The People's Republic of China and the Republic of Tajikistan have friendly relations characterized by bilateral and multilateral collaboration.

==History==
The two countries established formal relations on January 4, 1992, shortly after the dissolution of the Soviet Union. As the leader of Tajikistan, now-President Emomali Rahmon first visited Beijing in March 1993 and met with CCP General Secretary Jiang Zemin and Chinese President Yang Shangkun. China's embassy in Dushanbe has been functioning since March 13, 1992 and the Tajik embassy in Beijing was established on April 7, 1997.

==Economy and trade==
The total trade turnover between the two countries in 2012 has reached U.S. $2 billion. China is among the three largest trade partners of Tajikistan. A number of large Chinese enterprises in various industries operate in Tajikistan. In 2012, Tajikistan obtained China's promise to provide it with nearly US$1 billion in the form of grants, technical assistance and credits on preferential terms.

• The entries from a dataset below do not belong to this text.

(* ===== verification/Av1Stream.v ===== *)
(** * The two framings of AV1 access units

    Size-delimited OBUs and the temporal unit of Annex B as relations between OBUs, the
    offsets of their payloads, and bytes; [parse_raw_obus] and [parse_annex_b] of Av1.v
    against them, and the normalised output. *)

From stdpp Require Import base list.
From Stdlib Require Import ZArith Lia Bool.
#[local] Notation length := List.length.
From S2P Require Import Prelude Kernel Protocol AnnexB Av1 Av1Spec Av1Frame.

(** ** The framings *)

(** OBUs with their size fields, from offset [off] on. *)
Inductive raw_obus : Z -> list placed -> list Z -> Prop :=
| raw_nil off : raw_obus off [] []
| raw_cons off it b l bs : sized it b -> raw_obus (off + zlen b) l bs ->
    raw_obus off ((it, off + zlen b - it_size it) :: l) (b ++ bs).

(** OBUs with their lengths before them. *)
Inductive annex_obus : Z -> list placed -> list Z -> Prop :=
| annex_nil off : annex_obus off [] []
| annex_cons off it b n l bs : leb (zlen b) n -> sized it b \/ unsized it b -> annex_obus (off + zlen n + zlen b) l bs ->
    annex_obus off ((it, off + zlen n + zlen b - it_size it) :: l) (n ++ b ++ bs).

(** A temporal unit of one frame unit. *)
Definition temporal_unit (l : list placed) (data : list Z) : Prop :=
  exists tu fu obus, data = tu ++ fu ++ obus /\ leb (zlen (fu ++ obus)) tu /\ leb (zlen obus) fu /\
    annex_obus (zlen tu + zlen fu) l obus.

(** An OBU as it is written at the output, and what it is then. *)
Definition normal (it : item) : list Z :=
  Z.lor (it_header it) 2 :: extension (it_header it) ++ write_leb128 (it_size it) ++ it_payload it.
Definition with_size (it : item) : item := Item (Z.lor (it_header it) 2) (it_payload it).
Definition normalized (l : list placed) : list Z := flat_map (fun p => normal (fst p)) l.

(** ** One OBU *)

Lemma sized_payload it b : sized it b \/ unsized it b -> exists hd, b = hd ++ it_payload it /\ 1 <= zlen hd.
Proof.
  intros [(_ & _ & l & _ & ->)|(_ & _ & ->)].
  - exists (it_header it :: extension (it_header it) ++ l). cbn [app]. rewrite <- app_assoc. split; [done|].
    rewrite zlen_cons. pose proof (zlen_nonneg (extension (it_header it) ++ l)). lia.
  - exists (it_header it :: extension (it_header it)). split; [done|]. rewrite zlen_cons.
    pose proof (zlen_nonneg (extension (it_header it))). lia.
Qed.

Lemma payload_found pre it b rest : sized it b \/ unsized it b ->
  payload_in (pre ++ b ++ rest) (obu_at it (zlen pre + zlen b - it_size it)) = it_payload it.
Proof.
  intros (hd & -> & _)%sized_payload. unfold payload_in. cbn [obu_at ob_payload_size ob_payload_offset].
  rewrite zlen_app. unfold it_size.
  replace (zlen pre + (zlen hd + zlen (it_payload it)) - zlen (it_payload it)) with (zlen (pre ++ hd)) by (rewrite zlen_app; lia).
  rewrite <- app_assoc, app_assoc, drop_zlen. apply take_zlen.
Qed.

Lemma found_ok it b : sized it b \/ unsized it b -> bytes_ok b -> zlen b <= ADVC_MAX_INPUT_BYTES -> it_ok it.
Proof.
  intros (hd & -> & _)%sized_payload Hb Hz. apply Forall_app in Hb as [_ Hb]. rewrite zlen_app in Hz.
  pose proof (zlen_nonneg hd).
  split; [done|]. unfold it_size. lia.
Qed.

Lemma raw_extent_bound rest n : bytes_ok rest -> raw_extent rest = inr n -> 1 <= n <= zlen rest.
Proof.
  intros Hb. unfold raw_extent. destruct (_ || _) eqn:E; [done|]. rewrite bind_inr. intros ([k v] & Hr & H).
  apply read_leb128_exact in Hr as (l & r & _ & Hl & ->); [|by apply Forall_drop]. pose proof (leb_bound _ _ Hl).
  pose proof (leb_nonempty _ _ Hl).
  apply orb_false_iff in E as [E _].
  assert (0 <= Z.land (Z.shiftr (byte_at rest 0) 2) 1) by (apply Z.land_nonneg; lia).
  set (x := Z.land (Z.shiftr (byte_at rest 0) 2) 1) in *. clearbody x.
  unfold add_size in H. destruct (_ <? _); [done|]. cbn [mbind res_bind] in H. destruct (_ <? _); [done|].
  cbn [mbind res_bind] in H.
  destruct (Z.ltb_spec (zlen rest) (1 + x + zlen l + v)); [done|]. injection H as <-. lia.
Qed.

Lemma extension_length h : 0 <= zlen (extension h) <= 1.
Proof. unfold extension. destruct (Z.testbit h 2); by vm_compute. Qed.

Lemma raw_extent_sized it b rest : sized it b -> bytes_ok (b ++ rest) -> zlen (b ++ rest) <= ADVC_MAX_INPUT_BYTES ->
  raw_extent (b ++ rest) = inr (zlen b).
Proof.
  intros ([Hh _] & H2 & l & Hl & ->) Hb Hz. unfold raw_extent. cbn [app] in *. rewrite byte_at_cons by done.
  fold (extended (it_header it)).
  pose proof (extension_length (it_header it)) as He.
  pose proof (leb_nonempty _ _ Hl). pose proof (zlen_nonneg rest). pose proof (zlen_nonneg (it_payload it)).
  rewrite (proj2 (Z.eqb_neq _ _)) by done. rewrite orb_false_r, extended_spec.
  rewrite <- !app_assoc in *. rewrite !zlen_cons, !zlen_app in *. unfold ADVC_MAX_INPUT_BYTES in *.
  rewrite (proj2 (Z.leb_gt _ _)) by lia.
  replace (drop _ _) with (l ++ it_payload it ++ rest).
  2: { rewrite Z2Nat.inj_add by lia. change (Z.to_nat 1) with 1%nat. cbn [Nat.add]. by rewrite skipn_cons, drop_zlen.
  }
  apply Forall_cons in Hb as [_ [_ Hb]%Forall_app]. rewrite (read_leb128_app (it_size it)) by done.
  cbn [mbind res_bind].
  unfold add_size. unfold SIZE_MAX, UINT64_MAX, it_size in *. rewrite (proj2 (Z.ltb_ge _ _)) by lia.
  cbn [mbind res_bind].
  rewrite (proj2 (Z.ltb_ge _ _)) by lia. cbn [mbind res_bind]. rewrite (proj2 (Z.ltb_ge _ _)) by lia. f_equal. lia.
Qed.

Lemma small_size n : n <= ADVC_MAX_INPUT_BYTES -> n <= SIZE_MAX.
Proof. unfold ADVC_MAX_INPUT_BYTES, SIZE_MAX, UINT64_MAX. lia. Qed.

Lemma raw_step off rest n o : bytes_ok rest -> 0 <= off -> off + zlen rest <= ADVC_MAX_INPUT_BYTES ->
  raw_extent rest = inr n /\ parse_obu (take (Z.to_nat n) rest) off false = inr o <->
  exists it b rest', rest = b ++ rest' /\ sized it b /\ n = zlen b /\ o = obu_at it (off + zlen b - it_size it).
Proof.
  intros Hb Hoff Hz. split.
  - intros [Hn Ho]. pose proof (raw_extent_bound _ _ Hb Hn) as Hbd.
    assert (zlen (take (Z.to_nat n) rest) = n) as Et by (unfold zlen in *; rewrite length_take; lia).
    apply parse_obu_exact in Ho as (it & [Hs|[? _]] & ->); [|done|by apply Forall_take|done|apply small_size; lia].
    exists it, (take (Z.to_nat n) rest), (drop (Z.to_nat n) rest). rewrite take_drop, Et. auto.
  - intros (it & b & rest' & -> & Hs & -> & ->). rewrite zlen_app in Hz. pose proof (zlen_nonneg rest'). split.
    + apply (raw_extent_sized it); [done|done|]. rewrite zlen_app. lia.
    + rewrite take_zlen. apply Forall_app in Hb as [Hb _]. apply parse_obu_exact; [done|done|apply small_size; lia|].
      exists it. auto.
Qed.

Lemma obu_nonempty it b : sized it b \/ unsized it b -> 1 <= zlen b.
Proof. intros (hd & -> & ?)%sized_payload. rewrite zlen_app. pose proof (zlen_nonneg (it_payload it)). lia. Qed.
Lemma zlen_zero {A} (l : list A) : zlen l = 0 -> l = [].
Proof. destruct l; [done|]. rewrite zlen_cons. pose proof (zlen_nonneg l). lia. Qed.

Lemma raw_obus_nil off l : raw_obus off l [] -> l = [].
Proof.
  intros H. remember [] as bs eqn:E. destruct H as [|off it b l bs Hs _]; [done|]. apply app_nil in E as [-> _].
  by pose proof (obu_nonempty it [] (or_introl Hs)).
Qed.

Lemma raw_obus_ok off l bs : raw_obus off l bs -> bytes_ok bs -> zlen bs <= ADVC_MAX_INPUT_BYTES -> Forall (fun p => it_ok (fst p)) l.
Proof.
  induction 1 as [|off it b l bs Hs _ IH]; [constructor|]. intros [Hb Hbs]%Forall_app. rewrite zlen_app. intros Hz.
  pose proof (zlen_nonneg b). pose proof (zlen_nonneg bs).
  constructor; [by apply (found_ok it b); [left| |lia]|apply IH; [done|lia]].
Qed.

(** One OBU of Annex B, with its length. *)
Lemma annex_step off rest lf n o : bytes_ok rest -> 0 <= off -> off + zlen rest <= ADVC_MAX_INPUT_BYTES ->
  read_leb128 rest = inr (lf, n) /\ lf <= zlen rest /\ n <> 0 /\ n <= zlen rest - lf /\
    parse_obu (take (Z.to_nat n) (drop (Z.to_nat lf) rest)) (off + lf) true = inr o <->
  exists it b nb rest', rest = nb ++ b ++ rest' /\ leb (zlen b) nb /\ (sized it b \/ unsized it b) /\
    lf = zlen nb /\ n = zlen b /\ o = obu_at it (off + zlen nb + zlen b - it_size it).
Proof.
  intros Hb Hoff Hz. split.
  - intros (Hr & Hlf & Hn0 & Hn & Ho). apply read_leb128_exact in Hr as (nb & rest1 & -> & Hl & ->); [|done].
    pose proof (leb_bound _ _ Hl). pose proof (leb_nonempty _ _ Hl). apply Forall_app in Hb as [_ Hb].
    rewrite zlen_app in *. rewrite drop_zlen in Ho.
    assert (zlen (take (Z.to_nat n) rest1) = n) as Et by (unfold zlen in *; rewrite length_take; lia).
    apply parse_obu_exact in Ho as (it & Hs & ->); [|by apply Forall_take|lia|apply small_size; lia]. rewrite Et in *.
    exists it, (take (Z.to_nat n) rest1), nb, (drop (Z.to_nat n) rest1). rewrite take_drop, Et. split_and!; auto.
    naive_solver.
  - intros (it & b & nb & rest' & -> & Hl & Hs & -> & -> & ->). rewrite !zlen_app in *.
    pose proof (obu_nonempty _ _ Hs).
    pose proof (leb_nonempty _ _ Hl). pose proof (zlen_nonneg rest'). split_and!; [by apply read_leb128_app|lia..|].
    rewrite drop_zlen, take_zlen. apply Forall_app in Hb as [_ [Hb _]%Forall_app].
    apply parse_obu_exact; [done|lia|apply small_size; lia|].
    exists it. naive_solver.
Qed.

Tajikistan and China have signed approximately 200 agreements on trade, health, agriculture, and education.

In 2022, China accounted for 17.5% of Tajikistan's total trade, second largest after Russia.

Tajikistan is active in China's Belt and Road Initiative (BRI), viewing the BRI as an opportunity to increase inbound foreign direct investment, modernize its transportation infrastructure, and build better connections with Europe and China.

==Border dispute==

China had a longstanding territorial claim on about 28,430 square kilometers (10.977 square miles) of Tajik territory since 1884, which was taken from the then Qing dynasty by unequal treaties.

In 2011, as part of a boundary agreement, China officially relinquished its claim on 96% of the total disputed territory, while Tajikistan ceded around 4% - about 1,137 square km (439 square miles) – to China.

==Sovereignty issues==
Tajikistan follows the one China principle, and recognizes government of the People's Republic of China as the sole legal government representing the whole of China and Taiwan as "an inalienable part" of China. Tajikistan also supports all efforts by the PRC to "achieve national reunification" and opposes Taiwan independence.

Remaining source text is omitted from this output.